You are asked to filter the data below and copy every line holding "AhKhQhJhTh".
[Provided information Boundary: Start]
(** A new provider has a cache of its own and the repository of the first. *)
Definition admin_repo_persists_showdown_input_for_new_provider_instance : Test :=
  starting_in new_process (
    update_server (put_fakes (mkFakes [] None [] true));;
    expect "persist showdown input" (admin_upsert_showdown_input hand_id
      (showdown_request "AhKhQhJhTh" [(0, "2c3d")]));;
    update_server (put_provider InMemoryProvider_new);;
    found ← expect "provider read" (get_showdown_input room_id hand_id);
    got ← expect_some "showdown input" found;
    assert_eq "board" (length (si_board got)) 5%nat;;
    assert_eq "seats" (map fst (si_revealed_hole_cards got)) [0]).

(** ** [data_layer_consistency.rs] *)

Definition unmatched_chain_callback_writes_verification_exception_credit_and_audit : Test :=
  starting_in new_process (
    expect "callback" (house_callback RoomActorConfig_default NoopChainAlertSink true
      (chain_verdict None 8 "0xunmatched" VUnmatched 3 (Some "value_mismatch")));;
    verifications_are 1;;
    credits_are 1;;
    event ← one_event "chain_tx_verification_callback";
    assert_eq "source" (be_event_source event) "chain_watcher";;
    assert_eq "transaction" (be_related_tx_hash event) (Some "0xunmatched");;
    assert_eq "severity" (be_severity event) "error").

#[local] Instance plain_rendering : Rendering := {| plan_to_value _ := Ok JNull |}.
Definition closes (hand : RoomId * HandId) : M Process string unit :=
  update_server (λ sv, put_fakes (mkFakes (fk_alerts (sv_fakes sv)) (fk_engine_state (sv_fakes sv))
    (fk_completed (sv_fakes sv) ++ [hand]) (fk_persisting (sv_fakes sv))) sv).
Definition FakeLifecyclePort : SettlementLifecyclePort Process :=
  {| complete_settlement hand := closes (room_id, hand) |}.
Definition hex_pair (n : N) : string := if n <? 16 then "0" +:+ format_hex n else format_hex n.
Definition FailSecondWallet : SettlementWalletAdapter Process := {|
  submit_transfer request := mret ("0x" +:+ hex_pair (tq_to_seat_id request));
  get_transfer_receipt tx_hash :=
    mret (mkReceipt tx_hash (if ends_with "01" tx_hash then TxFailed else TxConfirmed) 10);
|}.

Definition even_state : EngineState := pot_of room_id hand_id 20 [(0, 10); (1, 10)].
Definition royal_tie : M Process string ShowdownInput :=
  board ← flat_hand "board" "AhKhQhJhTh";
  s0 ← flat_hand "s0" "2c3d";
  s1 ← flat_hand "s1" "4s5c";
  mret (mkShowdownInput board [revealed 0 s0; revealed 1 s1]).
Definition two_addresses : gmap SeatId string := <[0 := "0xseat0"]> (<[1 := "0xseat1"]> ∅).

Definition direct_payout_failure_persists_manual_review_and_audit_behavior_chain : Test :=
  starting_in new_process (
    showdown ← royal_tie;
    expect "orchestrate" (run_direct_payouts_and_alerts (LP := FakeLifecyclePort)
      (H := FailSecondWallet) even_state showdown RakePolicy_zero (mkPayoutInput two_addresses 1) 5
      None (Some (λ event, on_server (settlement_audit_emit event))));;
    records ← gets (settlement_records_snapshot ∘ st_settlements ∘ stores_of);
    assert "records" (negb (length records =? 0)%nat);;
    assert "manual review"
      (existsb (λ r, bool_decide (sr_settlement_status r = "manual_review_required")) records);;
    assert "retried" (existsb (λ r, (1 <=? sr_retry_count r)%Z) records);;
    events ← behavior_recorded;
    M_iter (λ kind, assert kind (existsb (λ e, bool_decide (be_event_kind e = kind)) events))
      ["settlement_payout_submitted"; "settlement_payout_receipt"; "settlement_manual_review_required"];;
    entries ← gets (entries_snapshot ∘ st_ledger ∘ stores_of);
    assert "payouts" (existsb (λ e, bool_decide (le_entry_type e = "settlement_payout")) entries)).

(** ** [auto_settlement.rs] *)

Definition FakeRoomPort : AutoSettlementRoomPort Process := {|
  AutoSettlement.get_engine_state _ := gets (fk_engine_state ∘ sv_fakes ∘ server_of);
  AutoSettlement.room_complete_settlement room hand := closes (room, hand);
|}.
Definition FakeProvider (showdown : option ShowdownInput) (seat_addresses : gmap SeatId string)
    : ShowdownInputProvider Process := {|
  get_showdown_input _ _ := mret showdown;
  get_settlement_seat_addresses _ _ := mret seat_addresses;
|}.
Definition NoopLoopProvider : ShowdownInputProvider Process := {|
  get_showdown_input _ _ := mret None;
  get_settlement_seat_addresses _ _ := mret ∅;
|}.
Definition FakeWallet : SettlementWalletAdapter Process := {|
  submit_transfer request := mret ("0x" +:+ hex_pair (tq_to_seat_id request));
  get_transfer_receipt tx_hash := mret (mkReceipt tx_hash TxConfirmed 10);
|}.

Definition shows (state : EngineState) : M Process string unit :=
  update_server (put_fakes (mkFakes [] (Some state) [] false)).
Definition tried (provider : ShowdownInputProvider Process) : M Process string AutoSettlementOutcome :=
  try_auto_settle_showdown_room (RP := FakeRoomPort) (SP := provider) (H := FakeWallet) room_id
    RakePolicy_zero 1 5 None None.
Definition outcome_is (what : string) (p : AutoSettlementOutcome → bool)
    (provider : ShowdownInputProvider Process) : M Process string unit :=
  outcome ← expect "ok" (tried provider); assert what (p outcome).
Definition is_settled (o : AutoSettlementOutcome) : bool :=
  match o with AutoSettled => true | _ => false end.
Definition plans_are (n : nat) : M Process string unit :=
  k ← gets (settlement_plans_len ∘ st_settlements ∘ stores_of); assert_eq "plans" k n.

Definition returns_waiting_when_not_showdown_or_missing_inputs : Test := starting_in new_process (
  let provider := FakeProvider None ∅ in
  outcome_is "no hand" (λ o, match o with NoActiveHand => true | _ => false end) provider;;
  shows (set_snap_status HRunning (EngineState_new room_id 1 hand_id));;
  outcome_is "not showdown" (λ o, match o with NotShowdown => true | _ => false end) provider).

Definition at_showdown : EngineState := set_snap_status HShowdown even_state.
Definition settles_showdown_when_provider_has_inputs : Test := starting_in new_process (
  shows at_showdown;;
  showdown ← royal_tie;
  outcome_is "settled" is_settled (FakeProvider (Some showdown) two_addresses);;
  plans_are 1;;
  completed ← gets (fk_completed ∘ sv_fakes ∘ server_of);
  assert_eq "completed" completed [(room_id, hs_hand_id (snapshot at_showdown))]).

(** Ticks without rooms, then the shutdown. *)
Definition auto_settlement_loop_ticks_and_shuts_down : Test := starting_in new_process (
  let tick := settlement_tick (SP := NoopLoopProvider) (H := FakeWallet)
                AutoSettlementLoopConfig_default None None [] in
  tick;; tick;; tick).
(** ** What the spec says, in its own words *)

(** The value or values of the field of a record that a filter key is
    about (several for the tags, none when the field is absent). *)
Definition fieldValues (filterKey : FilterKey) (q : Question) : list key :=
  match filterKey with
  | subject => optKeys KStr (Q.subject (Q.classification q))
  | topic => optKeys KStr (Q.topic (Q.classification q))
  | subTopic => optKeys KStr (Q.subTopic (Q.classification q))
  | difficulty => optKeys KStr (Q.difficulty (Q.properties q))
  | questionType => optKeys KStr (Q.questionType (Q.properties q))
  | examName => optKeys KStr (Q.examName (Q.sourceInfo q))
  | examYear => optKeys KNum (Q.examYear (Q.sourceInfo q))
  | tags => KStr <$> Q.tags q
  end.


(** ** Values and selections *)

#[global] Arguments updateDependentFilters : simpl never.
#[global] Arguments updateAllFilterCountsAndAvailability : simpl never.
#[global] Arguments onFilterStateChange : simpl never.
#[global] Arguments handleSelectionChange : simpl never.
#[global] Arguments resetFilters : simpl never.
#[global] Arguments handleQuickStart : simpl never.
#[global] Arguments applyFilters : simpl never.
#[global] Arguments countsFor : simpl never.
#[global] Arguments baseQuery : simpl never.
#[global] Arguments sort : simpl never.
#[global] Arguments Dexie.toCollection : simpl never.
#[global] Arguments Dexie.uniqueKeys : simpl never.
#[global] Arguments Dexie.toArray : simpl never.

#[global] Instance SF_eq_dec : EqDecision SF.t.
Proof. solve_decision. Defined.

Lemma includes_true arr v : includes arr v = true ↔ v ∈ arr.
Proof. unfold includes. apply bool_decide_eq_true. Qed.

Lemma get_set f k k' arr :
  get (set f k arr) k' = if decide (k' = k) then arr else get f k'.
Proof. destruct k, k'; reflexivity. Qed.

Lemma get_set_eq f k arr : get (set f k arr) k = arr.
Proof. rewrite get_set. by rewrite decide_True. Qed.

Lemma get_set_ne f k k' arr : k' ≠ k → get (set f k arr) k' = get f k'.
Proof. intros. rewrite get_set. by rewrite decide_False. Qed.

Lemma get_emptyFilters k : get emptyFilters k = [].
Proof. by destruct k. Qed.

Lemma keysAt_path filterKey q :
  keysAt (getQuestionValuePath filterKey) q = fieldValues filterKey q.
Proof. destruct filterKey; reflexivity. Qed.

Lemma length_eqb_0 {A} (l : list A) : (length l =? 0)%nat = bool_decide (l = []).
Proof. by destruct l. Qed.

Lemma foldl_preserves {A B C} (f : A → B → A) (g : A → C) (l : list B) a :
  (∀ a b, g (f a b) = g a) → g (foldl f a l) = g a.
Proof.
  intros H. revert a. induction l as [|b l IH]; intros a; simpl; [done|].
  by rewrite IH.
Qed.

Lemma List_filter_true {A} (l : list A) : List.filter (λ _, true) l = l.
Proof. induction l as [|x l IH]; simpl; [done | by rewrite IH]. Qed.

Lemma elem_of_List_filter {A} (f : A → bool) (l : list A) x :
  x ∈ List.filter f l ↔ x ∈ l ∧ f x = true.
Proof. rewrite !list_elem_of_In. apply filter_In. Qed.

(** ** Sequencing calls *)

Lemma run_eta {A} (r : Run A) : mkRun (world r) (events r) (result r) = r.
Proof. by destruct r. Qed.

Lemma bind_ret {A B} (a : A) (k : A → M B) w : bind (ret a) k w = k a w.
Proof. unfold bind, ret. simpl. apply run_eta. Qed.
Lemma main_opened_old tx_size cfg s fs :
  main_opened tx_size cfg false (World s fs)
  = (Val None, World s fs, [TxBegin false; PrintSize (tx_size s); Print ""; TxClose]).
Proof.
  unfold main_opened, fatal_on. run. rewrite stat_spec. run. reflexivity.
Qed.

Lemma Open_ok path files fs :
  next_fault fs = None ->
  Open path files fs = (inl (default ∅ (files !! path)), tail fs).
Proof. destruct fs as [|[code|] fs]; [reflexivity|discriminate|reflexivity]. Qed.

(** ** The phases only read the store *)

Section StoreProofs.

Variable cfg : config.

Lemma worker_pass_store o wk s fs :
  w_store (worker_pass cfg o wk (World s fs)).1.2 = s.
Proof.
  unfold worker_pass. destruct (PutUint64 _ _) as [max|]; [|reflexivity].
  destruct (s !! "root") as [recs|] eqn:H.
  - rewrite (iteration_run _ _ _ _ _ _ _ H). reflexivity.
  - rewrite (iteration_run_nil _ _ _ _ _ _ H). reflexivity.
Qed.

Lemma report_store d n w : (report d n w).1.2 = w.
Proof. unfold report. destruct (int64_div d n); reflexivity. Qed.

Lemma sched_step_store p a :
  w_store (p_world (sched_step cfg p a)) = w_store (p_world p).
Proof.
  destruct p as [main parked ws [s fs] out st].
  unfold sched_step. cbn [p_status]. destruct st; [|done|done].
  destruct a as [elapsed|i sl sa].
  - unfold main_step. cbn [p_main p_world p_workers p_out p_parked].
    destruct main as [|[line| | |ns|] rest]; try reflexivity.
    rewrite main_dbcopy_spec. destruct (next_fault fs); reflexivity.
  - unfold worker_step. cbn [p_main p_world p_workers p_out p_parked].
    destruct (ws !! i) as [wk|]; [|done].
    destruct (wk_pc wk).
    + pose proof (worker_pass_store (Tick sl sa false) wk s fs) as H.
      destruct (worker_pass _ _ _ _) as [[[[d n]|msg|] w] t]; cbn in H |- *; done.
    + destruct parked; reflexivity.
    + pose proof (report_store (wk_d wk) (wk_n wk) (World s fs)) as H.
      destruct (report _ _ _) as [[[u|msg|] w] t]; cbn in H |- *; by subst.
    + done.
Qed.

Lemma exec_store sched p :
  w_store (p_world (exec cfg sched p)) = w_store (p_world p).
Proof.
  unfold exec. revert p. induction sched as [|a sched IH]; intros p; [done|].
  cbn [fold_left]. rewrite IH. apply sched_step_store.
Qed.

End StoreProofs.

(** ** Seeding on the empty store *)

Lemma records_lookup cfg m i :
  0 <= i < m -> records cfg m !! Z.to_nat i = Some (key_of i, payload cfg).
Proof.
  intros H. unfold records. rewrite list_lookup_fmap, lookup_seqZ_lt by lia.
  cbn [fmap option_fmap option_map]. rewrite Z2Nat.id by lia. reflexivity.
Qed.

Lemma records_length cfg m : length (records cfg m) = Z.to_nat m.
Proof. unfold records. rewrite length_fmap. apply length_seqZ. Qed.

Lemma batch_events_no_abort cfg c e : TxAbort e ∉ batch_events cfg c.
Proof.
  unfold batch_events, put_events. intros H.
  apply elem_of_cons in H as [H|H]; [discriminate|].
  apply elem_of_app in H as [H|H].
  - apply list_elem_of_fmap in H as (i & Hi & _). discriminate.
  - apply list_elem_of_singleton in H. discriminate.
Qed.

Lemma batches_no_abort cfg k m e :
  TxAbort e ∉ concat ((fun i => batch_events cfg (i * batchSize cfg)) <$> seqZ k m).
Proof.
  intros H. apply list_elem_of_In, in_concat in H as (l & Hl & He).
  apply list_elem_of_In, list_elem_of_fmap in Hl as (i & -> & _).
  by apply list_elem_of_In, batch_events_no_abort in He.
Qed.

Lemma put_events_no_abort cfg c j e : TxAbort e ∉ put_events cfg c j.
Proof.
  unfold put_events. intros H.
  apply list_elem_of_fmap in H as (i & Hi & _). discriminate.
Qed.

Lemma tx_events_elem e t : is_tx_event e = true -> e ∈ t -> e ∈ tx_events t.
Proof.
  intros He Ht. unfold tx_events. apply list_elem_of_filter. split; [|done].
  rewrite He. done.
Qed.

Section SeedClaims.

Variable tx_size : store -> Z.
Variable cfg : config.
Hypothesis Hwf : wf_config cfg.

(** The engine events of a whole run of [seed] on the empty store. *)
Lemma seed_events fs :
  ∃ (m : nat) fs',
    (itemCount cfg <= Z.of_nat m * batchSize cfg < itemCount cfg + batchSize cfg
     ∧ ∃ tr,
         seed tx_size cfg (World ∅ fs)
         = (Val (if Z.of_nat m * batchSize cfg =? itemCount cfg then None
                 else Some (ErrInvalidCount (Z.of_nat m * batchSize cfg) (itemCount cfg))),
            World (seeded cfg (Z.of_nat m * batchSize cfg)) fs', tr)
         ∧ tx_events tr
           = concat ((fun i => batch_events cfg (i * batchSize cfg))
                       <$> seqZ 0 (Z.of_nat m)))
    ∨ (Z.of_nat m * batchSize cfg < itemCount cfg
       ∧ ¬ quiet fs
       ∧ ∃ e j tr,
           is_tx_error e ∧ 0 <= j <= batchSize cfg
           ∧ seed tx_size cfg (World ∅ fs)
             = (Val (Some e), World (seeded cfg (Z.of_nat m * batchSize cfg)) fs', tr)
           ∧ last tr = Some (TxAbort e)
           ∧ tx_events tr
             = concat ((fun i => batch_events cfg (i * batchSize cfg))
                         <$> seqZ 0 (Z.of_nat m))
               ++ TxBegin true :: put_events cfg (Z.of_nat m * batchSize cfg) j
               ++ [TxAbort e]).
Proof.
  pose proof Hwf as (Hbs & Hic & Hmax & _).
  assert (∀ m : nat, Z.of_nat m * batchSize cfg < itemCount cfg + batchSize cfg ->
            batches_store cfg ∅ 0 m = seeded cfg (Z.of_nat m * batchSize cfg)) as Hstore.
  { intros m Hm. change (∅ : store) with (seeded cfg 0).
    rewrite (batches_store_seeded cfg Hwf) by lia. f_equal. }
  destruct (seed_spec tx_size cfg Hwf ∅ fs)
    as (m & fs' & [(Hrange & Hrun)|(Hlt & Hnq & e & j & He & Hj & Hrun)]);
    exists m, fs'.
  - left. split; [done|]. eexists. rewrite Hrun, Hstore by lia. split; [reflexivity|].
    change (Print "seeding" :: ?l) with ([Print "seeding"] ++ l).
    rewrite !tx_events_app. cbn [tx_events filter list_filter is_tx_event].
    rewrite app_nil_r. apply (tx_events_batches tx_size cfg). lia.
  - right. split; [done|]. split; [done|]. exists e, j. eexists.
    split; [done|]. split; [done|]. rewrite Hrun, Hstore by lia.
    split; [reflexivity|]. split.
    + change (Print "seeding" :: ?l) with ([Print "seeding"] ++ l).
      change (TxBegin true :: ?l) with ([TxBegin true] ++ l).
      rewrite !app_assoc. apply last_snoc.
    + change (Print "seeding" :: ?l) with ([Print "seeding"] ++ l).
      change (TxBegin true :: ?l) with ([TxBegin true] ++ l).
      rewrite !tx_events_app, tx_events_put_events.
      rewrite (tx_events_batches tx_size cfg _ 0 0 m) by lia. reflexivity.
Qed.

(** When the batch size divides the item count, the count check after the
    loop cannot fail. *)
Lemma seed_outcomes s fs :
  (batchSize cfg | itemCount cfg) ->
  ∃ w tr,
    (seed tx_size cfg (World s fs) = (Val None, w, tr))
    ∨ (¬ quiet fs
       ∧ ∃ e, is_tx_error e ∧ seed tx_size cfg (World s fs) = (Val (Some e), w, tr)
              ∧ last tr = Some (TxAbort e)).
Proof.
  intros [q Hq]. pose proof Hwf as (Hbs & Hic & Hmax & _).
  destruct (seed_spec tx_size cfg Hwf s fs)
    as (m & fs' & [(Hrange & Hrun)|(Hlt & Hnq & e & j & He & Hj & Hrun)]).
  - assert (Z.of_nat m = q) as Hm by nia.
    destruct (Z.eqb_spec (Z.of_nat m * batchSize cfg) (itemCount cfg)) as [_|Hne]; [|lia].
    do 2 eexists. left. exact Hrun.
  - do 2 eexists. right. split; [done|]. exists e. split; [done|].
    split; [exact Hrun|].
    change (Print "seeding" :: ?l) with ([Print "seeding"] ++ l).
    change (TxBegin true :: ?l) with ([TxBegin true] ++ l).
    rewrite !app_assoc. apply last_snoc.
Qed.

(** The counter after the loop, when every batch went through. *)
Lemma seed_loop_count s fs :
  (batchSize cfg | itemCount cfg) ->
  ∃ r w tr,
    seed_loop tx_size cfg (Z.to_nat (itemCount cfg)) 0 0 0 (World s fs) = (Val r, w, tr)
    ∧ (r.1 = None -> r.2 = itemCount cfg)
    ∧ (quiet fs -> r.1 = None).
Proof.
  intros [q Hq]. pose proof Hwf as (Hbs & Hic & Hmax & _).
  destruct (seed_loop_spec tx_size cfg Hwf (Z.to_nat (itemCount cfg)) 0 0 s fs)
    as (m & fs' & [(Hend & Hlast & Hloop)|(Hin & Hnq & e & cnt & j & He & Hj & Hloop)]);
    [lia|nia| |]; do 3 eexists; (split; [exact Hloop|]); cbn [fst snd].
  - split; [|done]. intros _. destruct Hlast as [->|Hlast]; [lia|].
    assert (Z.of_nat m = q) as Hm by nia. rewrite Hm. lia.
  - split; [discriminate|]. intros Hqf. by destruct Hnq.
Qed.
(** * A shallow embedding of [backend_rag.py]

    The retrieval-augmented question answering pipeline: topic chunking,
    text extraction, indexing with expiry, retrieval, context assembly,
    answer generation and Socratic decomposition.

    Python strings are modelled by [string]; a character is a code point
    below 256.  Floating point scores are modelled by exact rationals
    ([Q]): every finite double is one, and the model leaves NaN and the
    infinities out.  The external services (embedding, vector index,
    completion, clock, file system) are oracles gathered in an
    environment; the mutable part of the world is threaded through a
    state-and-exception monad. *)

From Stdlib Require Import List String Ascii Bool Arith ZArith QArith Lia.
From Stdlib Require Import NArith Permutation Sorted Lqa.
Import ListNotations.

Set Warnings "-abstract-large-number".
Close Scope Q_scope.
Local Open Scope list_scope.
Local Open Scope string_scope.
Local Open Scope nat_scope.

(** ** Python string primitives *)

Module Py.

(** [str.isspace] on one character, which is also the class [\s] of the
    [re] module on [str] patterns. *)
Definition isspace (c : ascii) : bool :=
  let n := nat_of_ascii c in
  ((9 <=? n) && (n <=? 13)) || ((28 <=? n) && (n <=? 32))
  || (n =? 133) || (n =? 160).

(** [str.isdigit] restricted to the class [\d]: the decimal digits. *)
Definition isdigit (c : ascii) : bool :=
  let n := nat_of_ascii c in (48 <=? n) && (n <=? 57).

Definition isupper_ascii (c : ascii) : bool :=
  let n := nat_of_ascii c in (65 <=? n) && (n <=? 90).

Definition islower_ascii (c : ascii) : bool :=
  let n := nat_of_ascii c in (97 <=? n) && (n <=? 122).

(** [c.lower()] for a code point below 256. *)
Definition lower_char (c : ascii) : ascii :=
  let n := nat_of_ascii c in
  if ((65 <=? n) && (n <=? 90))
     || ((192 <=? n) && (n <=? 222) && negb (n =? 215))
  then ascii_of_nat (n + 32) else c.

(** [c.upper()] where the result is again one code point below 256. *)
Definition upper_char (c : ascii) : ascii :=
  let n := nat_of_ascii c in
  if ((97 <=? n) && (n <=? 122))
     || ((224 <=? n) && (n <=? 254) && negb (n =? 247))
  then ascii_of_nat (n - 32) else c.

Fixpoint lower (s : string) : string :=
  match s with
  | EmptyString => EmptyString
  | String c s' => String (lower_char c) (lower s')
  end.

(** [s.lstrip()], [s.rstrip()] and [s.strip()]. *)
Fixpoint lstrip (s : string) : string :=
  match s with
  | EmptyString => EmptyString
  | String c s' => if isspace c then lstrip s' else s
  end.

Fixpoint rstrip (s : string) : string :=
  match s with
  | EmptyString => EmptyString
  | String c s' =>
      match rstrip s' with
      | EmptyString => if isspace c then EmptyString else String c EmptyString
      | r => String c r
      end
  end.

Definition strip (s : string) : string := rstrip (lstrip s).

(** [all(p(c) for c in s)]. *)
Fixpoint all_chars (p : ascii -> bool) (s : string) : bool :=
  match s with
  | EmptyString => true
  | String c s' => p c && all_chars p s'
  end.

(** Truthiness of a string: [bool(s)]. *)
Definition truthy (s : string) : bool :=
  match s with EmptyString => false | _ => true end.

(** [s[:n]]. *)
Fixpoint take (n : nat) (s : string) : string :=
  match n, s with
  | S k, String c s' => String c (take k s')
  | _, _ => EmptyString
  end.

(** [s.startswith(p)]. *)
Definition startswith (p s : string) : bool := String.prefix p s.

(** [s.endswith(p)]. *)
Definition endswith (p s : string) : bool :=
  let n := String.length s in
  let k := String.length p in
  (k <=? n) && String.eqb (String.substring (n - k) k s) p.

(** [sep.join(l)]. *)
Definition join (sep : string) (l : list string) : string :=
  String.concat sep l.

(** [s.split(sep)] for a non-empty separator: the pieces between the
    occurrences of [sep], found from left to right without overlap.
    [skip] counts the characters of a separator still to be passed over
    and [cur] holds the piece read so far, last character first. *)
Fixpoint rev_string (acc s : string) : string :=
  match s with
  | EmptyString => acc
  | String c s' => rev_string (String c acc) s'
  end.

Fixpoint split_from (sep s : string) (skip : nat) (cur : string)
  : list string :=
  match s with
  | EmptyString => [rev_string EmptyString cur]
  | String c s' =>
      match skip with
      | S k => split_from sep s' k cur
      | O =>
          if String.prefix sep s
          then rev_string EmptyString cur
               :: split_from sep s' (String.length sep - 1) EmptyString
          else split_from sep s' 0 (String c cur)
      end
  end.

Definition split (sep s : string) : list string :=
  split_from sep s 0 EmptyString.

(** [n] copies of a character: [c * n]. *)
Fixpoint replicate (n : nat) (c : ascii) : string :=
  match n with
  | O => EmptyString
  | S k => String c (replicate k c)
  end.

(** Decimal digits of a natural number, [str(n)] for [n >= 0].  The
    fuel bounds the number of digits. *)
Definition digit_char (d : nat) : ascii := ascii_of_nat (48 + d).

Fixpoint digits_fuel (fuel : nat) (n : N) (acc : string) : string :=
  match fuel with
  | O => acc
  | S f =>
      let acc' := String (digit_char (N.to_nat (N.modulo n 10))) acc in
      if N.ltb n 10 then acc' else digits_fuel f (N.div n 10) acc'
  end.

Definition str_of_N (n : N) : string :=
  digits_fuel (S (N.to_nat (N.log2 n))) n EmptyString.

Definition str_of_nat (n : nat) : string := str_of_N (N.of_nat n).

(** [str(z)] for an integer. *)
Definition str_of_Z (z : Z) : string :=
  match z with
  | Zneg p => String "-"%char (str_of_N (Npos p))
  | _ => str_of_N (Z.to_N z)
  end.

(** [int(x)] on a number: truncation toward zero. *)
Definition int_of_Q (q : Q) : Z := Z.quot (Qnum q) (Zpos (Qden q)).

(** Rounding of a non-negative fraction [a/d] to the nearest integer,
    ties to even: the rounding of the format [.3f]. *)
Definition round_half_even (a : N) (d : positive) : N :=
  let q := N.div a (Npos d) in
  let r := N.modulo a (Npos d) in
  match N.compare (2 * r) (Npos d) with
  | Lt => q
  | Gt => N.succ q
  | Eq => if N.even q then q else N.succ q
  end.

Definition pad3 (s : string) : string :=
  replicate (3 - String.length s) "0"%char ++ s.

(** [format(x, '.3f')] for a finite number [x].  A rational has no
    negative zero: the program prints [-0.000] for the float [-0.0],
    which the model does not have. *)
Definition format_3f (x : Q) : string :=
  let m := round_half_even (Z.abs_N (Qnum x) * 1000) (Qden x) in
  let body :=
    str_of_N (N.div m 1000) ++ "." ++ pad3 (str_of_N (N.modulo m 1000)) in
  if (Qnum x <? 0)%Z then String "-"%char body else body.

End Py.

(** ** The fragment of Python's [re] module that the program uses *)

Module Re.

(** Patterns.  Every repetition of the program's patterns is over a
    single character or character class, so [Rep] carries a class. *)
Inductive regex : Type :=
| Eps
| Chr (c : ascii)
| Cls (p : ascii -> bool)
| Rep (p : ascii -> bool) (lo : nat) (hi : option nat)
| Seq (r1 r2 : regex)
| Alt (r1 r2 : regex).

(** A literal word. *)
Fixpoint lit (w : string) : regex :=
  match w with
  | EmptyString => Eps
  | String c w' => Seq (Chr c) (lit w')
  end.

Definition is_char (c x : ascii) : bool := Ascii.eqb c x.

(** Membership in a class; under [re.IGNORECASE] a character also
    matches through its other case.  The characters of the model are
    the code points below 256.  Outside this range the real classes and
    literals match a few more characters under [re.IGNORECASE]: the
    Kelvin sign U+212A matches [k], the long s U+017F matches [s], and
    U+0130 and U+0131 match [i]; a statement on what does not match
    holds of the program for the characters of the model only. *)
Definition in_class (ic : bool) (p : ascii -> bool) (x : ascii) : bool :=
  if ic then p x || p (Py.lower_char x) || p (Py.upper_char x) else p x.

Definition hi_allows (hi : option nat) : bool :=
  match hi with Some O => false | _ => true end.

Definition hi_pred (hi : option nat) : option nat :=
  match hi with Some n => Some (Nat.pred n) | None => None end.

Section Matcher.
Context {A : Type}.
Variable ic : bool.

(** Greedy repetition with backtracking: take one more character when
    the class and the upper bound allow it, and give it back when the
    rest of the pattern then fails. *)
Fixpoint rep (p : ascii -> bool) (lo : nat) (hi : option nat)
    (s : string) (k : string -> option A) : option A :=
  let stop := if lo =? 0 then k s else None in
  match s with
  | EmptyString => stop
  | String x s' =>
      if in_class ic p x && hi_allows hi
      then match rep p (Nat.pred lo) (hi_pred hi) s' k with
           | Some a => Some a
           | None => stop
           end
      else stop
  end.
[Provided information Boundary: End]
▶ _Task answer_
      (showdown_request "AhKhQhJhTh" [(0, "2c3d")]));;
  board ← flat_hand "board" "AhKhQhJhTh";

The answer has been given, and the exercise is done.